(How to complete this task):
Restate all entries exactly.

(Data for the task):
[Start of section]

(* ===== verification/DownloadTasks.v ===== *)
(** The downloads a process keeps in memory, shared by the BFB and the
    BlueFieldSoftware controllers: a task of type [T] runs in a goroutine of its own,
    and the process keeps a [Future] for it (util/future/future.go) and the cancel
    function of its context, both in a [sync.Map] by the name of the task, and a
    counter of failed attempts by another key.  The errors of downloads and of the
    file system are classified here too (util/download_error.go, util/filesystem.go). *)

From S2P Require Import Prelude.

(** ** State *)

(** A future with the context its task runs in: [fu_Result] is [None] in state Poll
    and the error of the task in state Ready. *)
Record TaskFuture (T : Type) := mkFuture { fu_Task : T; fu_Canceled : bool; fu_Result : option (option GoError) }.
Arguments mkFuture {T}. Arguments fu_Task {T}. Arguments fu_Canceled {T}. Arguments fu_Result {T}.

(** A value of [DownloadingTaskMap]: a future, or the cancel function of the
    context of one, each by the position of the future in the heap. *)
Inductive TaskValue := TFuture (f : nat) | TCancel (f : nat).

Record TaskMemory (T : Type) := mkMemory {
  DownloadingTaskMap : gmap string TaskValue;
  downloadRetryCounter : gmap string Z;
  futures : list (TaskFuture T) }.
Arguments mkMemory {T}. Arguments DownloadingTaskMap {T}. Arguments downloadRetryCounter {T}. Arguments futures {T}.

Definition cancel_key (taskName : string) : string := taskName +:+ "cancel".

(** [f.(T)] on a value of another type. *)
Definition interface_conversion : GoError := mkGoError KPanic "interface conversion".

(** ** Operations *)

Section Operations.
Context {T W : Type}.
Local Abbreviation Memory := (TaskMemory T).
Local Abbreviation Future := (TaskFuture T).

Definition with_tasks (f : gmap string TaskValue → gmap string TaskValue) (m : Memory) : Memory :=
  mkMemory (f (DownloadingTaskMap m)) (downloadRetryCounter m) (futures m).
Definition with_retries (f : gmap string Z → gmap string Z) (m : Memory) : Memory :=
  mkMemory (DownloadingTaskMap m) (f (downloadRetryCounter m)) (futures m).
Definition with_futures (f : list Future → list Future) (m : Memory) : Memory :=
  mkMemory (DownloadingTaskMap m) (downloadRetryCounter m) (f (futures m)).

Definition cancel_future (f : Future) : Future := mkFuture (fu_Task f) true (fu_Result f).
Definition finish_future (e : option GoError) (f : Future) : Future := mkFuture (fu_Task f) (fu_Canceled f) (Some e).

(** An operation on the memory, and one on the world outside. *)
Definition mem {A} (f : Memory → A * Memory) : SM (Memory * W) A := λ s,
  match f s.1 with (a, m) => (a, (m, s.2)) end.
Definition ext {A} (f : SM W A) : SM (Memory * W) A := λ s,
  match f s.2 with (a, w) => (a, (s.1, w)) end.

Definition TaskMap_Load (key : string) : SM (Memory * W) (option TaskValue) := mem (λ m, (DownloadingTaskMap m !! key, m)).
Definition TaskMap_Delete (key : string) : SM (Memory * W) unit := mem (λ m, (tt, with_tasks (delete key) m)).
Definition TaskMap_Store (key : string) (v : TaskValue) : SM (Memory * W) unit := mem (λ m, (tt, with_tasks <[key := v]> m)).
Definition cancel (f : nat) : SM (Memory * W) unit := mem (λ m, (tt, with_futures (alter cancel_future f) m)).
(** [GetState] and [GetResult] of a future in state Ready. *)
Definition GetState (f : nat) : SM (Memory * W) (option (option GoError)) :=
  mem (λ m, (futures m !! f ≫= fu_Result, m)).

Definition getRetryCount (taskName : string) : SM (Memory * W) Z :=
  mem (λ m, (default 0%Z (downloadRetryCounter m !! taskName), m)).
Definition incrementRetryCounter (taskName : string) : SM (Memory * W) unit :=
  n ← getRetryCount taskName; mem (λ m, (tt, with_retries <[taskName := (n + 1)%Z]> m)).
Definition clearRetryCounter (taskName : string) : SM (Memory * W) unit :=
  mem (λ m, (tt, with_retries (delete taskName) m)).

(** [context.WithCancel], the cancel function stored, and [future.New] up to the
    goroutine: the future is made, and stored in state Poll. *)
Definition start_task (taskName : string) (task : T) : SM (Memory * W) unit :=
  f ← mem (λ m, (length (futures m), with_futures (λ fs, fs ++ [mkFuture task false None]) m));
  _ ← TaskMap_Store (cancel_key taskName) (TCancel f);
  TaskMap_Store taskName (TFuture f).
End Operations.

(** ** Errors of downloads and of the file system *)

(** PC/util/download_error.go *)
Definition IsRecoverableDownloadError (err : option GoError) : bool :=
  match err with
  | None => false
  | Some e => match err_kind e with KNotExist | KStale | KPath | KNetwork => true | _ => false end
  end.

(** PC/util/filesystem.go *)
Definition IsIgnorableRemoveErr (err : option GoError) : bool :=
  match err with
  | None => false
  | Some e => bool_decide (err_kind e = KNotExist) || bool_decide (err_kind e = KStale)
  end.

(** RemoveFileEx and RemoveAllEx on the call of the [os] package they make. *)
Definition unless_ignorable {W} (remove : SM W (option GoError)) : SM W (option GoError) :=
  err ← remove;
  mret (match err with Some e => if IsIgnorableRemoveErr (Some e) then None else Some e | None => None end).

[End of section]

(Output for this task):
(* ===== verification/DownloadTasks.v ===== *)
(** The downloads a process keeps in memory, shared by the BFB and the
    BlueFieldSoftware controllers: a task of type [T] runs in a goroutine of its own,
    and the process keeps a [Future] for it (util/future/future.go) and the cancel
    function of its context, both in a [sync.Map] by the name of the task, and a
    counter of failed attempts by another key.  The errors of downloads and of the
    file system are classified here too (util/download_error.go, util/filesystem.go). *)

From S2P Require Import Prelude.

(** ** State *)

(** A future with the context its task runs in: [fu_Result] is [None] in state Poll
    and the error of the task in state Ready. *)
Record TaskFuture (T : Type) := mkFuture { fu_Task : T; fu_Canceled : bool; fu_Result : option (option GoError) }.
Arguments mkFuture {T}. Arguments fu_Task {T}. Arguments fu_Canceled {T}. Arguments fu_Result {T}.

(** A value of [DownloadingTaskMap]: a future, or the cancel function of the
    context of one, each by the position of the future in the heap. *)
Inductive TaskValue := TFuture (f : nat) | TCancel (f : nat).

Record TaskMemory (T : Type) := mkMemory {
  DownloadingTaskMap : gmap string TaskValue;
  downloadRetryCounter : gmap string Z;
  futures : list (TaskFuture T) }.
Arguments mkMemory {T}. Arguments DownloadingTaskMap {T}. Arguments downloadRetryCounter {T}. Arguments futures {T}.

Definition cancel_key (taskName : string) : string := taskName +:+ "cancel".

(** [f.(T)] on a value of another type. *)
Definition interface_conversion : GoError := mkGoError KPanic "interface conversion".

(** ** Operations *)

Section Operations.
Context {T W : Type}.
Local Abbreviation Memory := (TaskMemory T).
Local Abbreviation Future := (TaskFuture T).

Definition with_tasks (f : gmap string TaskValue → gmap string TaskValue) (m : Memory) : Memory :=
  mkMemory (f (DownloadingTaskMap m)) (downloadRetryCounter m) (futures m).
Definition with_retries (f : gmap string Z → gmap string Z) (m : Memory) : Memory :=
  mkMemory (DownloadingTaskMap m) (f (downloadRetryCounter m)) (futures m).
Definition with_futures (f : list Future → list Future) (m : Memory) : Memory :=
  mkMemory (DownloadingTaskMap m) (downloadRetryCounter m) (f (futures m)).

Definition cancel_future (f : Future) : Future := mkFuture (fu_Task f) true (fu_Result f).
Definition finish_future (e : option GoError) (f : Future) : Future := mkFuture (fu_Task f) (fu_Canceled f) (Some e).

(** An operation on the memory, and one on the world outside. *)
Definition mem {A} (f : Memory → A * Memory) : SM (Memory * W) A := λ s,
  match f s.1 with (a, m) => (a, (m, s.2)) end.
Definition ext {A} (f : SM W A) : SM (Memory * W) A := λ s,
  match f s.2 with (a, w) => (a, (s.1, w)) end.

Definition TaskMap_Load (key : string) : SM (Memory * W) (option TaskValue) := mem (λ m, (DownloadingTaskMap m !! key, m)).
Definition TaskMap_Delete (key : string) : SM (Memory * W) unit := mem (λ m, (tt, with_tasks (delete key) m)).
Definition TaskMap_Store (key : string) (v : TaskValue) : SM (Memory * W) unit := mem (λ m, (tt, with_tasks <[key := v]> m)).
Definition cancel (f : nat) : SM (Memory * W) unit := mem (λ m, (tt, with_futures (alter cancel_future f) m)).
(** [GetState] and [GetResult] of a future in state Ready. *)
Definition GetState (f : nat) : SM (Memory * W) (option (option GoError)) :=
  mem (λ m, (futures m !! f ≫= fu_Result, m)).

Definition getRetryCount (taskName : string) : SM (Memory * W) Z :=
  mem (λ m, (default 0%Z (downloadRetryCounter m !! taskName), m)).
Definition incrementRetryCounter (taskName : string) : SM (Memory * W) unit :=
  n ← getRetryCount taskName; mem (λ m, (tt, with_retries <[taskName := (n + 1)%Z]> m)).
Definition clearRetryCounter (taskName : string) : SM (Memory * W) unit :=
  mem (λ m, (tt, with_retries (delete taskName) m)).

(** [context.WithCancel], the cancel function stored, and [future.New] up to the
    goroutine: the future is made, and stored in state Poll. *)
Definition start_task (taskName : string) (task : T) : SM (Memory * W) unit :=
  f ← mem (λ m, (length (futures m), with_futures (λ fs, fs ++ [mkFuture task false None]) m));
  _ ← TaskMap_Store (cancel_key taskName) (TCancel f);
  TaskMap_Store taskName (TFuture f).
End Operations.

(** ** Errors of downloads and of the file system *)

(** PC/util/download_error.go *)
Definition IsRecoverableDownloadError (err : option GoError) : bool :=
  match err with
  | None => false
  | Some e => match err_kind e with KNotExist | KStale | KPath | KNetwork => true | _ => false end
  end.

(** PC/util/filesystem.go *)
Definition IsIgnorableRemoveErr (err : option GoError) : bool :=
  match err with
  | None => false
  | Some e => bool_decide (err_kind e = KNotExist) || bool_decide (err_kind e = KStale)
  end.

(** RemoveFileEx and RemoveAllEx on the call of the [os] package they make. *)
Definition unless_ignorable {W} (remove : SM W (option GoError)) : SM W (option GoError) :=
  err ← remove;
  mret (match err with Some e => if IsIgnorableRemoveErr (Some e) then None else Some e | None => None end).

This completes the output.